Choosing a Concealed Carry Handgun

This article is aimed at those just getting into handguns or buying their first concealed carry handgun. Choices are not something we are short of when it comes to concealed carry handguns. Most people buy a gun they like and then figure out how they are going to carry it. This often leads to them buying 3 or 4 different holsters and then realizing the gun isn’t the right gun for them to carry.

The first two questions to ask are where are you going to carry and how do you dress in those places? Often times people say that they will change their style of dress to accommodate their gun and that’s great, for the people that will follow through. For most of us, this means changing our personal style and spending a ton of time and money to completely redo our wardrobe. It’s much easier said than done.

Be realistic with yourself about where and when you will carry. Remember the main purpose of having a CCW is to have a gun with you whenever possible to defend yourself. What methods of carry will you feel comfortable employing throughout your daily life and the four seasons of the year?

Once you’ve narrowed down the methods look at the upsides and downsides for each type of carry. Consider the amount of time you can spend carrying each one and then see which method allows you to carry the firearm you are most capable with. This is the exact opposite of the method most people do when buying a gun. They often choose a gun and then try to figure out how to carry it.

Look at the popularity of the Glock 19 which is arguably the most popular handgun in the United States. What makes the Glock 19 so popular is that it is small enough for most people to conceal IWB while large enough to hold 15rd of ammunition and large enough to shoot well. It is ultimately the largest most shootable gun most people can comfortably carry. If you are not going to carry IWB with an untucked garment then you need to look for the Glock 19 of your carry method. For you that my be a Glock 42, Smith and Wesson Shield, Springfield XD Mod 2 3inch, Ruger LCP, FNS9c, Smith and Wesson J frame or many others.


We are all shaped differently, dress differently, and have different movements throughout our everyday life. Someone sitting working in an office all day is going to have a different dress code and body movements than a carpenter or tradesman. The same can be true for a doctor vs a salesperson.


In review, first look at your method of carry. Then, consider your holster options and once you’ve determined a holster or holsters in play then start looking at your firearm options. There are companies that make Glock 17 ankle holsters (won’t work for anyone but a giant) so just because it’s available doesn’t make it a good choice. Once you’ve purchased all your gear, dry fire daily and get to the range as often as time and money allows.

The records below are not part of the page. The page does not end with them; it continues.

(** C22: [try_dequeue_bulk] with a consumer token first moves the token, as
    [try_dequeue] does.  Then it delivers the first [max] elements that are found
    going once around the list of producers, starting with the token's current
    one; so it comes back with fewer only when all producers are empty.  If the
    current producer had them all, the token counts them, and all tokens are
    told to move on when the quota is reached; otherwise the token goes on to
    the last producer it took elements from, and counts those ([follow]). *)
Theorem try_dequeue_bulk_token_correct n q token max :
  (forall x, assign ops x <> None) -> n * B < 2 ^ (sb - 1) -> good n q -> 0 <= max < 2 ^ sb ->
  desiredProducer token = nullptr \/ desiredProducer token ∈ order_of q /\ currentProducer token ∈ order_of q ->
  let t0 := rotated (order_of q) (globalExplicitConsumerOffset q) token in
  let around := from_on (order_of q) (currentProducer t0) in
  let here := zlength (contents_of q (currentProducer t0)) in
  exists rs q' token', queue_try_dequeue_bulk_token tr ops max (q, token) = Ok rs (q', token') /\
    (desiredProducer token' = nullptr \/ desiredProducer token' ∈ order_of q' /\ currentProducer token' ∈ order_of q') /\
    if bool_decide (order_of q = []) then rs = [] /\ q' = q /\ token' = token
    else
      rs = take (Z.to_nat max) (concat (contents_of q <$> around)) /\ good n q' /\ order_of q' = order_of q /\ tokens q' = tokens q /\
      concat (contents_of q' <$> around) = drop (Z.to_nat max) (concat (contents_of q <$> around)) /\
      (forall p, exists k, contents_of q' p = drop k (contents_of q p)) /\
      if max <=? here then
        let consumed := wrap 32 (itemsConsumedFromCurrent t0 + wrap 32 max) in
        token' = set_consumed consumed t0 /\
        globalExplicitConsumerOffset q' =
          (if EXPLICIT_CONSUMER_CONSUMPTION_QUOTA_BEFORE_ROTATE tr <=? consumed
           then wrap 32 (globalExplicitConsumerOffset q + 1) else globalExplicitConsumerOffset q)
      else
        token' = follow (contents_of q) (tail around) (max - here)
                   (set_consumed (wrap 32 (itemsConsumedFromCurrent t0 + wrap 32 here)) t0) /\
        globalExplicitConsumerOffset q' = globalExplicitConsumerOffset q.
Proof using TraitsOk0.
  intros Hassign Hsmall Hq Hmax Htok t0 around here. pose proof (good_ok Hassign n Hsmall q Hq) as Hok.
  destruct (wp_nothrow_ok _ _ _ (try_dequeue_bulk_token_spec tr q token max Hok Htok Hmax)) as (rs & [q' token'] & E & Htok' & H).
  exists rs, q', token'. split; [done|]. split; [done|]. unfold token_drained in H. cbn [fst snd] in H.
  change (sq_order q) with (order_of q) in H. case_bool_decide as Eo0; [done|].
  destruct H as (Hrs & (Hq' & Hst) & Eo & He & Hk & Hrest).
  split; [exact Hrs|]. split; [done|]. split; [done|]. split; [by destruct Hst as [(? & ? & ? & ->) _]|]. by split_and!.
Qed.
End queue.
(** * The producers' new parent *)

Lemma reown_spec fuel p l q :
  linked p_next (producers q) p l -> (length l <= fuel)%nat ->
  wp (reown fuel p) (fun _ q' => exists ps, q' = set_producers ps q /\
    forall y, ps !! y = if decide (y ∈ l) then set_p_parent (q_address q) <$> producers q !! y else producers q !! y) nothrow q.
Proof using Type.
  revert p q fuel. induction l as [|z l IH]; intros p q fuel Hl Hf.
  { cbn in Hl. subst p. destruct fuel; cbn; (exists (producers q); split; [by destruct q|]; intros y; by rewrite decide_False by apply not_elem_of_nil). }
  pose proof (linked_nodup _ _ _ Hl) as [Hz _]%NoDup_cons. destruct Hl as (-> & Hn & x & Hx & Hl).
  destruct fuel as [|fuel]; [cbn in Hf; lia|]. cbn [reown]. rewrite (proj2 (Z.eqb_neq _ _) Hn). do 3 wp_step.
  eapply wp_update_producer; [exact Hx|]. wp_step. eapply wp_producer; [apply lookup_insert_eq|]. cbn [p_next set_p_parent].
  eapply wp_mono; [apply (IH _ (put_producer z (set_p_parent (q_address q) x) q) fuel); [by apply linked_insert|cbn in Hf; lia]| |done].
  cbn beta. intros _ q' (ps & -> & Hps). exists ps. split; [done|]. intros y. rewrite Hps. cbn [producers put_producer set_producers q_address].
  destruct (decide (y = z)) as [->|Hne].
  - rewrite lookup_insert_eq, decide_False by done. rewrite decide_True by by left. by rewrite Hx.
  - rewrite lookup_insert_ne by done. apply decide_ext. rewrite elem_of_cons. split; [by right|by intros [|]].
Qed.

Lemma repr_linked n q fl order own cont : repr n q fl order own cont -> linked p_next (producers q) (first_of order) order.
Proof using Type.
  intros Hq. assert (forall l1 l2, order = l1 ++ l2 -> linked p_next (producers q) (first_of l2) l2) as H; [|by apply (H [])].
  intros l1 l2. revert l1. induction l2 as [|p l2 IH]; intros l1 E; [done|]. split; [done|].
  assert (p ∈ order) as Hp by (rewrite E; apply elem_of_app; right; by left).
  apply (qr_addr _ _ _ _ _ _ _ _ Hq) in Hp as Haddr. split; [unfold nullptr; lia|].
  destruct (qr_next _ _ _ _ _ _ _ _ Hq _ _ _ E) as (x & Hx & En). exists x. split; [done|]. rewrite En. apply (IH (l1 ++ [p])). by rewrite <- app_assoc.
Qed.

Lemma reown_producers_spec n q fl order own cont :
  repr n q fl order own cont ->
  wp reown_producers (fun _ q' => q' = set_producers (set_p_parent (q_address q) <$> producers q) q) nothrow q.
Proof using Type.
  intros Hq. unfold reown_producers. do 4 wp_step. rewrite (qr_tail _ _ _ _ _ _ _ _ Hq).
  eapply wp_mono; [eapply reown_spec; [by eapply repr_linked|by erewrite order_length]| |done].
  cbn beta. intros _ q' (ps & -> & Hps). f_equal. apply map_eq. intros y. rewrite Hps, lookup_fmap. case_decide as Hy; [done|].
  destruct (producers q !! y) as [x|] eqn:Hx; [|done]. destruct Hy. apply (qr_dom _ _ _ _ _ _ _ _ Hq). by exists x.
Qed.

Order of choices to consider

  1. Method of carry
  2. Holster selection
  3. Size of gun
  4. Gun selection

3 Replies to “Choosing a Concealed Carry Handgun”

  1. Frank Arevalo says:

    Thank You for all your hard work, and helpful point of views

  2. Allen says:

    Good information. Many people don’t think it through when looking at or purchasing a handgun for daily carry, and end up with something too cumbersome for their liking.

  3. garrett oleary says:

    In my opinion choosing a carry gun you have to walk the fine line of accuracy meaning a longer barrel and trying to conceal your gun which means a compact or sub compact and when you get that small of frame you run into a fixable problem of not being able to hold more than 6-7 rounds. The easiest way I believe to fix that problem is to stay combat ready meaning if your magazine holds 6 then max its capacity and have one ready to go in the chamber, also load your magazine with hollow points so if you encounter multiple targets you have a round that really packs a punch and won’t have to shoot more than one round per person trying to harm you.